- **Data**

(** * hurl: a shallow embedding of the request pipeline of hurl.cpp

    The development follows the source file: the string helpers, the
    response header callback, the parameter serializer, the gzip wrappers,
    the transport handle and the three request operations, then the client
    session.  libcurl and zlib are not part of the repository; the calls the
    source makes into them are interpreted through the interfaces [LibCurl]
    and [Zlib] below. *)

From Stdlib Require Import ZArith Lia List Ascii String Bool Permutation.
From stdpp Require Import gmap strings list.

Local Open Scope string_scope.
Local Open Scope list_scope.

(** ** std::string helpers (hurl.cpp, namespace detail) *)

Module Str.

(** [isspace] of <cctype> in the "C" locale: space, \t, \n, \v, \f, \r. *)
Definition isspace (c : ascii) : bool :=
  let n := nat_of_ascii c in
  (Nat.eqb n 32 || (Nat.leb 9 n && Nat.leb n 13))%bool.

(** [std::tolower] in the "C" locale: 'A'..'Z' move to 'a'..'z', every other
    byte is returned as it is. *)
Definition tolower_char (c : ascii) : ascii :=
  let n := nat_of_ascii c in
  if (Nat.leb 65 n && Nat.leb n 90)%bool then ascii_of_nat (n + 32) else c.

(** [detail::tolower]: std::transform with std::tolower over a copy. *)
Fixpoint tolower (s : string) : string :=
  match s with
  | EmptyString => EmptyString
  | String c s' => String (tolower_char c) (tolower s')
  end.

(** [detail::ltrim]: from the first byte that is not a space to the end. *)
Fixpoint ltrim (s : string) : string :=
  match s with
  | EmptyString => EmptyString
  | String c s' => if isspace c then ltrim s' else s
  end.

(** [detail::rtrim]: from the start to just after the last byte that is not
    a space (the reverse iterator's base()); the empty string when every
    byte is a space. *)
Fixpoint rtrim (s : string) : string :=
  match s with
  | EmptyString => EmptyString
  | String c s' =>
      match rtrim s' with
      | EmptyString => if isspace c then EmptyString else String c EmptyString
      | r => String c r
      end
  end.

(** [detail::trim]: ltrim(rtrim(s)). *)
Definition trim (s : string) : string := ltrim (rtrim s).

(** [std::string::find(char)]: the position of the first occurrence, or
    npos ([None]). *)
Fixpoint find (c : ascii) (s : string) : option nat :=
  match s with
  | EmptyString => None
  | String d s' => if Ascii.eqb d c then Some 0 else S <$> find c s'
  end.

(** [std::string::substr(pos, n)] for [pos] within the string. *)
Definition substr (pos n : nat) (s : string) : string := substring pos n s.

(** [std::string::substr(pos)]: everything from [pos]. *)
Definition substr_from (pos : nat) (s : string) : string :=
  substring pos (String.length s - pos) s.

(** [std::string::c_str()] as a C library reads it: the bytes before the
    first NUL. *)
Fixpoint c_str (s : string) : string :=
  match s with
  | EmptyString => EmptyString
  | String c s' => if Ascii.eqb c zero then EmptyString else String c (c_str s')
  end.

(** Every byte of [s] satisfies [p]. *)
Fixpoint all (p : ascii -> bool) (s : string) : bool :=
  match s with
  | EmptyString => true
  | String c s' => (p c && all p s')%bool
  end.

(** The first and the last byte of a string, when it has one. *)
Definition first_char (s : string) : option ascii :=
  match s with EmptyString => None | String c _ => Some c end.

Fixpoint last_char (s : string) : option ascii :=
  match s with
  | EmptyString => None
  | String c EmptyString => Some c
  | String _ s' => last_char s'
  end.

(** Membership of a byte in a string. *)
Fixpoint mem (c : ascii) (s : string) : bool :=
  match s with
  | EmptyString => false
  | String d s' => (Ascii.eqb d c || mem c s')%bool
  end.

End Str.

(** ** Responses *)

(** [hurl::httpresponse].  The [headers] member is used by the source
    ([resp->headers[name] = value], [headers.count(...)]) as a map from
    string to string. *)
Record httpresponse := mk_response {
  status : Z;
  body : string;
  headers : gmap string string
}.

Definition set_headers (h : gmap string string) (r : httpresponse) : httpresponse :=
  {| status := status r; body := body r; headers := h |}.

Definition set_body (b : string) (r : httpresponse) : httpresponse :=
  {| status := status r; body := b; headers := headers r |}.

Definition set_status (n : Z) (r : httpresponse) : httpresponse :=
  {| status := n; body := body r; headers := headers r |}.

(** [detail::headerfunc]: the CURLOPT_HEADERFUNCTION callback, applied to one
    received header line.  The source returns [size * nmemb] in every case,
    which tells libcurl to go on; the model returns the updated response. *)
Definition headerfunc (header : string) (resp : httpresponse) : httpresponse :=
  match Str.find ":" header with
  | Some cpos =>
      let name := Str.tolower (Str.substr 0 cpos header) in
      let value := Str.trim (Str.substr_from (cpos + 1) header) in
      set_headers (<[name := value]> (headers resp)) resp
  | None => resp
  end.


(** ** Exceptions (hurl.h) *)

(** [hurl::timeout], [hurl::resolve_error], [hurl::connect_error],
    [hurl::curl_error] with its code, and the [std::runtime_error]s the
    implementation throws with a message. *)
Inductive exn :=
| timeout
| resolve_error
| connect_error
| curl_error (code : Z)
| runtime_error (what : string).

(** How a call ends: it returns a value or an exception propagates. *)
Inductive outcome (A : Type) :=
| Returns (a : A)
| Throws (e : exn).

Arguments Returns {A} a.
Arguments Throws {A} e.

(** ** libcurl, as far as the source calls it *)

(** The CURLcode values that [handle::perform] tests (curl/curl.h). *)
Definition CURLE_OK : Z := 0.
Definition CURLE_COULDNT_RESOLVE_HOST : Z := 6.
Definition CURLE_COULDNT_CONNECT : Z := 7.
Definition CURLE_OPERATION_TIMEDOUT : Z := 28.

(** The options and infos the source names. *)
Inductive CURLoption :=
| CURLOPT_URL | CURLOPT_NOSIGNAL | CURLOPT_NOPROGRESS
| CURLOPT_WRITEFUNCTION | CURLOPT_WRITEDATA
| CURLOPT_HEADERFUNCTION | CURLOPT_HEADERDATA
| CURLOPT_COOKIEFILE | CURLOPT_TIMEOUT
| CURLOPT_POST | CURLOPT_POSTFIELDS | CURLOPT_POSTFIELDSIZE
| CURLOPT_HTTPHEADER | CURLOPT_COOKIELIST.

Inductive CURLINFO :=
| CURLINFO_RESPONSE_CODE
| CURLINFO_COOKIELIST.

(** The values the source passes to [curl_easy_setopt]: a long, a C string,
    a pointer to request bytes, an slist of header lines, the address of one
    of the two callbacks, or the address of the stream or of the response
    the callbacks write to. *)
Inductive optval :=
| VLong (n : Z)
| VString (s : string)
| VData (bytes : string)
| VSlist (lines : list string)
| VStreamfunc
| VHeaderfunc
| VOut
| VResp.

(** What a transfer hands to the callbacks, in order of arrival. *)
Inductive wire :=
| HeaderLine (line : string)
| BodyChunk (bytes : string).

(** The easy interface.  [CURL] is the state behind a [CURL*];
    [curl_easy_perform] yields its result code together with the header
    lines and body chunks it delivered to the callbacks before returning. *)
Class LibCurl := {
  CURL : Type;
  curl_easy_reset : CURL -> CURL;
  curl_easy_setopt : CURL -> CURLoption -> optval -> Z * CURL;
  curl_easy_perform : CURL -> Z * list wire * CURL;
  curl_easy_getinfo_long : CURL -> CURLINFO -> Z * Z;
  curl_easy_getinfo_slist : CURL -> CURLINFO -> Z * list string
}.

(** The percent-encoding libcurl documents for curl_easy_escape: the
    unreserved bytes of RFC 3986 (letters, digits, '-', '.', '_', '~') are
    copied, every other byte becomes '%' and two upper-case hexadecimal
    digits. *)
Definition is_unreserved (c : ascii) : bool :=
  let n := nat_of_ascii c in
  ((Nat.leb 48 n && Nat.leb n 57) || (Nat.leb 65 n && Nat.leb n 90)
   || (Nat.leb 97 n && Nat.leb n 122)
   || Nat.eqb n 45 || Nat.eqb n 46 || Nat.eqb n 95 || Nat.eqb n 126)%bool.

- **What to do**
Every line from the start of the listing through the line with "(** [detail::rtrim]: from" should be reproduced exactly, and no other line.

- **Response to the exercise**
(** * hurl: a shallow embedding of the request pipeline of hurl.cpp

    The development follows the source file: the string helpers, the
    response header callback, the parameter serializer, the gzip wrappers,
    the transport handle and the three request operations, then the client
    session.  libcurl and zlib are not part of the repository; the calls the
    source makes into them are interpreted through the interfaces [LibCurl]
    and [Zlib] below. *)

From Stdlib Require Import ZArith Lia List Ascii String Bool Permutation.
From stdpp Require Import gmap strings list.

Local Open Scope string_scope.
Local Open Scope list_scope.

(** ** std::string helpers (hurl.cpp, namespace detail) *)

Module Str.

(** [isspace] of <cctype> in the "C" locale: space, \t, \n, \v, \f, \r. *)
Definition isspace (c : ascii) : bool :=
  let n := nat_of_ascii c in
  (Nat.eqb n 32 || (Nat.leb 9 n && Nat.leb n 13))%bool.

(** [std::tolower] in the "C" locale: 'A'..'Z' move to 'a'..'z', every other
    byte is returned as it is. *)
Definition tolower_char (c : ascii) : ascii :=
  let n := nat_of_ascii c in
  if (Nat.leb 65 n && Nat.leb n 90)%bool then ascii_of_nat (n + 32) else c.

(** [detail::tolower]: std::transform with std::tolower over a copy. *)
Fixpoint tolower (s : string) : string :=
  match s with
  | EmptyString => EmptyString
  | String c s' => String (tolower_char c) (tolower s')
  end.

(** [detail::ltrim]: from the first byte that is not a space to the end. *)
Fixpoint ltrim (s : string) : string :=
  match s with
  | EmptyString => EmptyString
  | String c s' => if isspace c then ltrim s' else s
  end.

(** [detail::rtrim]: from the start to just after the last byte that is not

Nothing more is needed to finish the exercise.